The effect of a synthetic steroidal anti-androgen, TZP-4238, on steroid-induced canine prostatic hyperplasia was studied by light and electron microscopy. Male beagle dogs (1-2 years old) were divided into four experimental groups. Group 1 consisted of intact controls. The other animals were castrated. The castrated animals were treated for 25 weeks with 1) 5 alpha-androstane-3 alpha, 17 beta-diol (A-diol) plus 17 beta-estradiol (E2) (Group 2), 2) A-diol plus E2 + TZP-4238 0.5 mg/kg (Group 3) and 3) A-diol plus E2 + chlormadinone acetate (CMA) 2.5 mg/kg (Group 4). TZP-4238 and CMA were administered orally for 21 weeks after 4 weeks treatment with A-diol plus E2. In group 2, glandular hyperplasia of the prostate was clearly noted. In contrast, combined treatment with TZP-4238 (Group 3) or CMA (Group 4) produced marked atrophy of the glandular epithelium. Loss of secretory and metabolic activities was confirmed by ultrastructural investigations. Our data indicate that TZP-4238 is a potent anti-androgen for the prevention of canine prostatic hyperplasia in the steroid-induced benign prostatic hyperplasia (BPH) model.

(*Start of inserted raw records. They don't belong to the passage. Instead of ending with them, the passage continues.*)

(* ===== verification/AstInvariant.v ===== *)
(** The invariant of the node store: child lists and parent pointers agree, there are no
    cycles, and a node above an error knows it.  The methods of [NodeDef] that build and
    edit trees keep it. *)
From S2P Require Import Prelude.
From S2P Require Import Token.
From S2P Require Import Source.
From S2P Require Import Ast.
From S2P Require Import AstFacts.
Open Scope Z_scope.

(** * Accessors after an update *)

Lemma node_at_alter (h : heap) n f m : is_Some (h !! n) ->
  node_at (alter f n h) m = if decide (n = m) then f (node_at h n) else node_at h m.
Proof.
  intros [d Hd]. unfold node_at. case_decide as E.
  - subst. by rewrite lookup_alter_eq, Hd.
  - by rewrite lookup_alter_ne.
Qed.

Lemma node_at_insert (h : heap) n d m :
  node_at (<[n := d]> h) m = if decide (n = m) then d else node_at h m.
Proof.
  unfold node_at. case_decide as E.
  - subst. by rewrite lookup_insert_eq.
  - by rewrite lookup_insert_ne.
Qed.

Lemma is_Some_alter (h : heap) n f m : is_Some (alter f n h !! m) <-> is_Some (h !! m).
Proof. apply lookup_alter_is_Some. Qed.

(** * Flag bits *)

Lemma contains_set_error f : contains_error (set_contains_error f) = true.
Proof.
  unfold contains_error, set_contains_error. apply negb_true_iff, Z.eqb_neq. intros H.
  apply (f_equal (fun z => Z.testbit z 0)) in H.
  rewrite Z.land_spec, Z.lor_spec in H. cbn in H. by rewrite orb_true_r in H.
Qed.

(** * What an error flag promises *)

Definition erroneous (h : heap) (n : Node) : Prop :=
  type_of h n = Error \/ contains_error (flags_ (node_at h n)) = true.
Definition flagged (h : heap) (n : Node) : Prop := contains_error (flags_ (node_at h n)) = true.

Definition errors_known (h : heap) : Prop :=
  forall c p, parent_of h c = Some p -> erroneous h c -> flagged h p.

(** Two stores that differ in flags only, and the second has those of the first. *)
Record flags_grow (h h' : heap) : Prop := {
  fg_some n : is_Some (h' !! n) <-> is_Some (h !! n);
  fg_type n : type_of h' n = type_of h n;
  fg_parent n : parent_of h' n = parent_of h n;
  fg_children n : children_of h' n = children_of h n
}.

#[export] Instance flags_grow_refl : Reflexive flags_grow.
Proof. by split. Qed.
#[export] Instance flags_grow_trans : Transitive flags_grow.
Proof.
  intros h1 h2 h3 [] []. split; intros n; etransitivity; eauto.
Qed.

Lemma with_flags_grow h n f : is_Some (h !! n) -> flags_grow h (alter (with_flags f) n h).
Proof.
  intros Hn. split; intros m; [apply is_Some_alter|..];
    unfold type_of, parent_of, children_of; rewrite node_at_alter by done;
    by case_decide; subst.
Qed.

(** The nodes that are not flagged bound the turns of the loop. *)
Definition unflagged (h : heap) : gset Node :=
  dom (filter (fun e => contains_error (flags_ (snd e)) = false) h).

Lemma elem_of_unflagged h n :
  n ∈ unflagged h <-> is_Some (h !! n) /\ contains_error (flags_ (node_at h n)) = false.
Proof.
  unfold unflagged. rewrite elem_of_dom. unfold node_at. split.
  - intros [d [Hd Hf]%map_lookup_filter_Some]. rewrite Hd. by split; [eexists|].
  - intros [[d Hd] Hf]. rewrite Hd in Hf. exists d. by apply map_lookup_filter_Some.
Qed.

Lemma add_error_loop fuel h curr :
  (forall p, curr = Some p -> is_Some (h !! p)) ->
  (forall c p, parent_of h c = Some p -> is_Some (h !! p)) ->
  (size (unflagged h) < fuel)%nat ->
  (forall c p, parent_of h c = Some p -> curr <> Some p -> erroneous h c -> flagged h p) ->
  let h' := add_flag_loop fuel contains_error set_contains_error h curr in
  flags_grow h h' /\ errors_known h'.
Proof.
  revert h curr. induction fuel as [|fuel IH]; intros h curr Hc Hp Hf He; [lia|].
  destruct curr as [p|]; cbn [add_flag_loop].
  2: { split; [reflexivity|]. intros c p Hcp. by apply He. }
  destruct (contains_error (flags_ (node_at h p))) eqn:Ep.
  { split; [reflexivity|]. intros c q Hcq Hec. destruct (decide (p = q)) as [<-|Hne]; [done|].
    apply (He c q); [done|congruence|done]. }
  assert (Hsp : is_Some (h !! p)) by by apply Hc.
  set (h1 := alter (with_flags set_contains_error) p h).
  assert (Hg : flags_grow h h1) by by apply with_flags_grow.
  assert (Hat : forall m, flagged h1 m <-> m = p \/ flagged h m).
  { intros m. unfold flagged, h1. rewrite node_at_alter by done. case_decide; subst; cbn.
    - rewrite contains_set_error. tauto.
    - split; [by right|by intros [->|]]. }
  assert (Her : forall m, erroneous h1 m <-> m = p \/ erroneous h m).
  { intros m. unfold erroneous. rewrite (fg_type _ _ Hg). fold (flagged h1 m) (flagged h m).
    rewrite Hat. tauto. }
  destruct (IH h1 (parent_of h p)) as [Hg' Hk].
  - intros q Hq. apply (fg_some _ _ Hg). by apply (Hp p).
  - intros c q. rewrite (fg_parent _ _ Hg), (fg_some _ _ Hg). apply Hp.
  - enough (size (unflagged h1) < size (unflagged h))%nat by lia. apply subset_size.
    split.
    + intros m [Hm Hfm]%elem_of_unflagged. apply elem_of_unflagged.
      split; [by apply (fg_some _ _ Hg)|]. apply not_true_iff_false. intros Ht.
      rewrite (proj2 (Hat m) (or_intror Ht)) in Hfm. done.
    + intros H. assert (Hin : p ∈ unflagged h1) by (by apply H, elem_of_unflagged).
      apply elem_of_unflagged in Hin as [_ Hin]. rewrite (proj2 (Hat p) (or_introl eq_refl)) in Hin. done.
  - intros c q. rewrite (fg_parent _ _ Hg), Her, Hat. intros Hcq Hne Hec.
    destruct (decide (q = p)) as [|Hqp]; [by left|right].
    destruct Hec as [->|Hec]; [by rewrite Hcq in Hne|]. apply (He c q); [done|congruence|done].
  - split; [by etransitivity|done].
Qed.

Lemma contains_error_set_lift f : contains_error (set_contains_lift f) = contains_error f.
Proof.
  unfold contains_error, set_contains_lift. do 2 f_equal. apply Z.bits_inj'. intros i Hi.
  rewrite !Z.land_spec, Z.lor_spec. destruct (decide (i = 0)) as [->|].
  - cbn. by rewrite orb_false_r.
  - assert (Z.testbit (Z.shiftl 1 0) i = false) as ->.
    { change (Z.shiftl 1 0) with 1. destruct i; [done|by destruct p|done]. }
    by rewrite !andb_false_r.
Qed.

Lemma add_lift_loop fuel h curr :
  (forall p, curr = Some p -> is_Some (h !! p)) ->
  (forall c p, parent_of h c = Some p -> is_Some (h !! p)) ->
  let h' := add_flag_loop fuel contains_lift set_contains_lift h curr in
  flags_grow h h' /\ forall m, flagged h' m <-> flagged h m.
Proof.
  revert h curr. induction fuel as [|fuel IH]; intros h curr Hc Hp; [by split|].
  destruct curr as [p|]; cbn [add_flag_loop]; [|by split].
  destruct (contains_lift (flags_ (node_at h p))); [by split|].
  assert (Hsp : is_Some (h !! p)) by by apply Hc.
  set (h1 := alter (with_flags set_contains_lift) p h).
  assert (Hg : flags_grow h h1) by by apply with_flags_grow.
  destruct (IH h1 (parent_of h p)) as [Hg' Hk].
  - intros q Hq. apply (fg_some _ _ Hg). by apply (Hp p).
  - intros c q. rewrite (fg_parent _ _ Hg), (fg_some _ _ Hg). apply Hp.
  - split; [by etransitivity|]. intros m. rewrite Hk. unfold flagged, h1.
    rewrite node_at_alter by done. case_decide; subst; [|done]. cbn.
    by rewrite contains_error_set_lift.
Qed.

(** [add_flags] leaves every ancestor of an error flagged, when only [n]'s was not. *)
Lemma add_flags_known h n :
  (forall c p, parent_of h c = Some p -> is_Some (h !! p)) ->
  (forall c p, parent_of h c = Some p -> c <> n -> erroneous h c -> flagged h p) ->
  flags_grow h (add_flags h n) /\ errors_known (add_flags h n).
Proof.
  intros Hp He. assert (Hsize : (size (unflagged h) < S (size h))%nat).
  { unfold unflagged. rewrite <-(size_dom (D:=gset Node) h).
    apply Nat.lt_succ_r, subseteq_size, dom_filter_subseteq. }
  assert (Hc : forall p, parent_ (node_at h n) = Some p -> is_Some (h !! p)) by apply (Hp n).
  unfold add_flags. destruct (token_eqb (type_ (node_at h n)) Error) eqn:E1; cbn [orb].
  - apply add_error_loop; try done. intros c p Hcp Hne. apply He; [done|].
    intros ->. by apply Hne.
  - destruct (contains_error (flags_ (node_at h n))) eqn:E2.
    + apply add_error_loop; try done. intros c p Hcp Hne. apply He; [done|].
      intros ->. by apply Hne.
    + assert (Hk : errors_known h).
      { intros c p Hcp Hec. apply (He c p Hcp); [|done]. intros ->. destruct Hec as [Hec|Hec].
        - apply token_eqb_neq in E1. by apply E1.
        - unfold flagged in Hec. congruence. }
      destruct (_ || _); [|by split].
      destruct (add_lift_loop (S (size h)) h (parent_ (node_at h n)) Hc Hp) as [Hg Hf].
      split; [done|]. intros c p. rewrite (fg_parent _ _ Hg). unfold erroneous.
      rewrite (fg_type _ _ Hg). fold (flagged (add_flag_loop (S (size h)) contains_lift
        set_contains_lift h (parent_ (node_at h n))) c). rewrite !Hf. apply Hk.
Qed.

通过光学显微镜和电子显微镜研究了合成甾体抗雄激素TZP-4238对类固醇诱导的犬前列腺增生的影响。将雄性比格犬(1-2岁)分为四个实验组。第1组为完整对照组。其他动物进行了去势。对去势动物进行25周的治疗,治疗方案如下:1)5α-雄甾烷-3α,17β-二醇(A-二醇)加17β-雌二醇(E2)(第2组);2)A-二醇加E2加0.5mg/kg的TZP-4238(第3组);3)A-二醇加E2加2.5mg/kg的醋酸氯地孕酮(CMA)(第4组)。在用A-二醇加E2治疗4周后,将TZP-4238和CMA口服给药21周。在第2组中,明显观察到前列腺的腺体增生。相比之下,TZP-4238(第3组)或CMA(第4组)联合治疗导致腺上皮明显萎缩。超微结构研究证实了分泌和代谢活性的丧失。我们的数据表明,在类固醇诱导的良性前列腺增生(BPH)模型中,TZP-4238是预防犬前列腺增生的有效抗雄激素。